2.1. What is Architecture?
Software architecture is a hot topic that has been palpably growing in importance since at least 1992, with a clear separation in schools of thought surrounding its nature appearing only more recently. However, the metaphor has a much longer genealogy than the modern debate is sometimes prepared to admit. The notion of software architecture has a pedigree at least as long as those of 'software engineering' and the 'software crisis'. These latter two terms are commonly accepted to have originated in the historic NATO conference of 1968 (Naur and Randall, 1969). Fred Brooks referred in a number of influential articles to architecture (Brooks, 1975) but credits Blaauw (1970) with the first use of the term in 1970. According to one attendee at that conference, the idea of 'software architecture' and the rôle of 'software architects' were common currency in its deliberations - the analogy was, however, considered by the proceedings' editors too fanciful a notion to be reflected in the official minutes.
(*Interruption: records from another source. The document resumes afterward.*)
(* ===== verification/Topics.v ===== *)
(** * Topics: what the storage worker of [crates/broker] promises. *)

From stdpp Require Import base numbers list strings gmap sorting.
From Stdlib Require Import ZArith Lia.
From S2P Require Import Prelude Text Files Runs Protocol Record RecordFacts Log LogRep LogFacts LogAppend LogRead LogOpen LogShrink Storage Worker WorkerSpec WorkerFacts Whole WorkerOpen.

(* ------------------------------------------------------------------ *)
(** ** Runs of the worker                                               *)
(* ------------------------------------------------------------------ *)

Definition worker_ok `{!Crc32} (s : StorageSettings) (w : Worker) : Prop :=
  exists a, represents s w a /\ aworker_ok s a /\ unshortened s a.
(** No log of the worker is about to run out of offsets. *)
Definition roomy (n : Z) (w : Worker) : Prop :=
  n <= U64_MAX /\ map_Forall (fun _ l => lg_next_offset l + n <= U64_MAX) (wk_logs w).
Inductive worker_step `{!Crc32} (s : StorageSettings) : Worker -> Worker -> Prop :=
| worker_does env c w :
    command_typed c -> roomy (demand c) w -> worker_step s w (snd (run_command s env c w)).

(** Commands that remove no record at the end of a log. *)
Definition keeps_ends (c : StorageCommand) : bool :=
  match c with Truncate _ _ _ => false | _ => true end.
Inductive forward_step `{!Crc32} (s : StorageSettings) : Worker -> Worker -> Prop :=
| forward_does env c w :
    keeps_ends c = true -> command_typed c -> roomy (demand c) w ->
    forward_step s w (snd (run_command s env c w)).

(** [roomy], to be evaluated. *)
Definition roomy_check (n : Z) (w : Worker) : bool :=
  (n <=? U64_MAX) &&
  forallb (fun x : PartitionKey * PartitionLog => lg_next_offset x.2 + n <=? U64_MAX)
    (map_to_list (wk_logs w)).
Lemma roomy_by_check n w : roomy_check n w = true -> roomy n w.
Proof.
  intros [Hn Hf]%andb_true_iff. split; [lia|]. apply map_Forall_to_list, Forall_forall.
  intros [k l] Hx%list_elem_of_In. rewrite forallb_forall in Hf. specialize (Hf _ Hx).
  cbn [snd uncurry] in *. lia.
Qed.

Section runs.
Context `{!Crc32} `{!Crc32Ok}.
Context (s : StorageSettings) (Hs : settings_ok s).

Lemma roomy_room n w a : represents s w a -> roomy n w <-> room n a.
Proof.
  intros Hr. unfold roomy, room. by rewrite (rp_logs _ _ _ Hr), map_Forall_fmap.
Qed.

Lemma step_refines w a env c :
  represents s w a -> aworker_ok s a -> command_typed c -> roomy (demand c) w ->
  represents s (snd (run_command s env c w)) (snd (a_run s env c a)) /\
  aworker_ok s (snd (a_run s env c a)) /\
  fst (run_command s env c w) = fst (a_run s env c a).
Proof.
  intros Hr Hok Hc Hn%(roomy_room _ _ a); [|done].
  destruct (run_command_refines s Hs w a env c) as (? & ? & ?); done.
Qed.
(* ===== verification/Handle.v ===== *)
(** * Handle: the calls of [StorageHandle], [crates/broker/src/lib.rs].

    A method of the handle sends one command to the storage worker and makes its
    result of the answer.  [Broker] and the handlers above it use the operations
    of the worker directly; the laws of this file say that through the queue a
    call gives the same result, at the moment the worker takes its command. *)

From stdpp Require Import base numbers list strings gmap.
From Stdlib Require Import ZArith Lia Sorting.Sorted.
From S2P Require Import Prelude Text Files Protocol Record Log Storage Worker Topics Queue Groups Leadership Broker.

(** A method: the command it sends, what it makes of the reply to it, and the
    operation on the broker it stands for. *)
Record Call `{!Crc32} (settings : StorageSettings) (A : Type) := {
  call_command : StorageCommand;
  (** nothing for a reply that the command's channel cannot carry *)
  call_reply : StorageReply -> option (outcome ConnectionError A);
  call_direct : Ambient -> broker A
}.
Arguments call_command {_ _ _} _.
Arguments call_reply {_ _ _} _ _.
Arguments call_direct {_ _ _} _ _.

(** What the method returns; [None]: the caller still waits. *)
Definition call_result `{!Crc32} {settings A} (c : Call settings A) (a : QueueAnswer)
  : option (outcome ConnectionError A) :=
  match a with
  | Answered (Ok r) => call_reply c r
  | Answered (Err e) => Some (Err (CStorage e))
  | Answered Panic => None
  | Busy => Some (Err BrokerBusy)
  | Unavailable => Some (Err StorageUnavailable)
  end.

(** A method does what it stands for if the worker, given its command, answers
    what the operation returns and is left as the operation leaves it. *)
Class CallLaw `{!Crc32} {settings A} (c : Call settings A) : Prop := {
  call_law env b :
    let '(o, w) := run_command settings env (call_command c) (bk_worker b) in
    let '(o', b') := call_direct c env b in
    b' = set_worker b w /\
    (forall r, o = Ok r -> call_reply c r = Some o') /\
    (forall e, o = Err e -> o' = Err (CStorage e))
}.

(* ------------------------------------------------------------------ *)
(** ** The methods                                                      *)
(* ------------------------------------------------------------------ *)

Section methods.
Context `{!Crc32} (cc : ClusterConfig).
Abbreviation call A := (Call (settings_of cc) A).

(** The commands whose reply is a result: it is passed on. *)
Definition simple_call {A} (command : StorageCommand) (reply : StorageReply -> option A)
    (direct : Ambient -> SM Worker StorageError A) : call A :=
  {| call_command := command;
     call_reply r := Ok <$> reply r;
     call_direct env := storage (direct env) |}.

Definition call_create_topic (topic : string) (partitions : Z) : call TopicMetadata :=
  simple_call (CreateTopic topic partitions)
    (fun r => match r with TopicReply m => Some m | _ => None end)
    (fun _ => create_topic (settings_of cc) topic partitions).
Definition call_list_topics : call (list TopicMetadata) :=
  simple_call ListTopics
    (fun r => match r with TopicsReply ms => Some ms | _ => None end)
    (fun _ => w <- get ;; ret (storage_topic_metadata (wk_topics w))).
Definition call_describe_topic (topic : string) : call TopicMetadata :=
  {| call_command := ListTopics;
     call_reply r := match r with
       | TopicsReply ms =>
           Some (match List.find (fun m => String.eqb (tm_topic m) topic) ms with
                 | Some m => Ok m | None => Err (CStorage UnknownTopic) end)
       | _ => None end;
     call_direct _ := describe_topic topic |}.
Definition call_snapshot : call (list PartitionSnapshot) :=
  simple_call Snapshot
    (fun r => match r with SnapshotReply ss => Some ss | _ => None end)
    (fun _ => w <- get ;; ret (snapshot_logs (wk_logs w))).
Definition call_append (input : AppendInput) : call ProduceAck :=
  simple_call (Append input)
    (fun r => match r with AckReply a => Some a | _ => None end)
    (fun env => append_record (settings_of cc) input (am_clock env O)).
Definition call_append_batch (input : BatchAppendInput) : call (list ProduceAck) :=
  simple_call (AppendBatch input)
    (fun r => match r with BatchReply acks => Some acks | _ => None end)
    (fun env => append_batch_records (settings_of cc) input (am_clock env)).
Definition call_read_once (topic : string) (partition offset max_bytes : Z) : call (list FetchedRecord) :=
  simple_call (Read topic partition offset max_bytes)
    (fun r => match r with RecordsReply rs => Some rs | _ => None end)
    (fun _ => read_records (settings_of cc) topic partition offset max_bytes).
Definition call_record_at (topic : string) (partition offset : Z) : call FetchedRecord :=
  {| call_command := Read topic partition offset RECORD_AT_BYTES;
     call_reply r := match r with
       | RecordsReply rs =>
           Some (match List.find (fun r => fd_offset r =? offset) rs with
                 | Some r => Ok r | None => Err MissingAppendedRecord end)
       | _ => None end;
     call_direct _ := read_record_at cc topic partition offset |}.
Definition call_replicate (record : ReplicateRecord) : call Z :=
  simple_call (Replicate record)
    (fun r => match r with OffsetReply o => Some o | _ => None end)
    (fun _ => worker_append_replica record).
Definition call_partition_offset (topic : string) (partition : Z) : call Z :=
  simple_call (PartitionOffset topic partition)
    (fun r => match r with OffsetReply o => Some o | _ => None end)
    (fun _ => partition_offset topic partition).
Definition call_truncate (topic : string) (partition offset : Z) : call unit :=
  simple_call (Truncate topic partition offset)
    (fun r => match r with UnitReply => Some tt | _ => None end)
    (fun _ => truncate_partition topic partition offset).

(* ------------------------------------------------------------------ *)
(** ** The laws                                                         *)
(* ------------------------------------------------------------------ *)

(** A command that wraps its result for the channel. *)
Lemma simple_law {A} command (wrap : A -> StorageReply) reply direct :
  (forall env w, run_command (settings_of cc) env command w = bind (direct env) (fun x => ret (wrap x)) w) ->
  (forall x, reply (wrap x) = Some x) ->
  CallLaw (simple_call command reply direct).
Proof.
  intros Hrun Hwrap. split. intros env b. cbn. rewrite Hrun. unfold storage, bind.
  destruct (direct env (bk_worker b)) as [[x|e|] w]; cbn; split_and!; try done.
  - intros r [= <-]. by rewrite Hwrap.
  - by intros e' [= ->].
Qed.
Ltac simple_law W := apply simple_law with (wrap := W); [reflexivity|done].

#[export] Instance create_topic_law t n : CallLaw (call_create_topic t n).
Proof. simple_law TopicReply. Qed.
#[export] Instance list_topics_law : CallLaw call_list_topics.
Proof. simple_law TopicsReply. Qed.
#[export] Instance snapshot_law : CallLaw call_snapshot.
Proof. simple_law SnapshotReply. Qed.
#[export] Instance append_law i : CallLaw (call_append i).
Proof. simple_law AckReply. Qed.
#[export] Instance append_batch_law i : CallLaw (call_append_batch i).
Proof. simple_law BatchReply. Qed.
#[export] Instance read_once_law t p o n : CallLaw (call_read_once t p o n).
Proof. simple_law RecordsReply. Qed.
#[export] Instance replicate_law r : CallLaw (call_replicate r).
Proof. simple_law OffsetReply. Qed.
#[export] Instance partition_offset_law t p : CallLaw (call_partition_offset t p).
Proof. simple_law OffsetReply. Qed.
#[export] Instance truncate_law t p o : CallLaw (call_truncate t p o).
Proof. apply simple_law with (wrap := fun _ : unit => UnitReply); [reflexivity|by intros []]. Qed.
#[export] Instance describe_topic_law t : CallLaw (call_describe_topic t).
Proof.
  split. intros env b. cbn. unfold describe_topic, bind, get, ret, ok_or, throw. cbn.
  destruct (List.find _ _) eqn:E; split_and!; try done; try (by destruct b).
  all: intros r [= <-]; by rewrite E.
Qed.
#[export] Instance record_at_law t p o : CallLaw (call_record_at t p o).
Proof.
  split. intros env b. cbn. unfold read_record_at, storage, bind.
  destruct (read_records _ _ _ _ _ (bk_worker b)) as [[rs|e|] w]; cbn; [|split_and!; try done; by intros e' [= ->]|done].
  unfold ok_or, ret, throw. destruct (List.find _ _) eqn:E; split_and!; try done; intros r [= <-]; by rewrite E.
Qed.
End methods.

(* ------------------------------------------------------------------ *)
(** ** Calls through the queue                                          *)
(* ------------------------------------------------------------------ *)

(** An answer in a run is what some command of the run returned. *)
Lemma run_jobs_answer `{!Crc32} settings jobs w0 id o :
  (id, o) ∈ fst (run_jobs settings jobs w0) ->
  exists before c env after, jobs = before ++ (id, c, env) :: after /\
    o = fst (run_command settings env c (snd (run_jobs settings before w0))).
Proof.
  revert w0. induction jobs as [|[[i c] env] jobs IH]; intros w0; cbn [run_jobs].
  { by intros ?%not_elem_of_nil. }
  destruct (run_command settings env c w0) as [o' w1] eqn:E. specialize (IH w1).
  destruct (run_jobs settings jobs w1) as [os w2] eqn:E2. cbn [fst] in *. intros [[= -> ->]|Hin]%elem_of_cons.
  - exists [], c, env, jobs. cbn. by rewrite E.
  - destruct (IH Hin) as (before & c' & env' & after & -> & ->). exists ((i, c, env) :: before), c', env', after.
    split; [done|]. cbn [run_jobs]. rewrite E. by destruct (run_jobs settings before w1).
Qed.


(* ------------------------------------------------------------------ *)
(** ** A call in a run                                                  *)
(* ------------------------------------------------------------------ *)

#[local] Existing Instance length_crc.
Definition lone_broker : ClusterConfig := {|
  cc_metadata := {| cm_responding_broker_id := 1; cm_nodes := [] |};
  cc_replication_factor := 1; cc_min_in_sync_replicas := 1; cc_settings := sample_settings
|}.
Definition created : QueueAnswer := Answered (Ok (TopicReply (metadata_of "payments" 2))).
It is symbolic indeed that the idea was co-nascent with that of the software crisis and that it was largely discarded in the intervening period, while the discipline of software engineering, as it has been practised, has manifestly failed to cure the malaise it was ushered in to redress.
2.1.1. Architecture as High Level Structure
Most contemporary discussions of architecture reach conclusions such as these.
Architecture is about the gross structure of a system. ...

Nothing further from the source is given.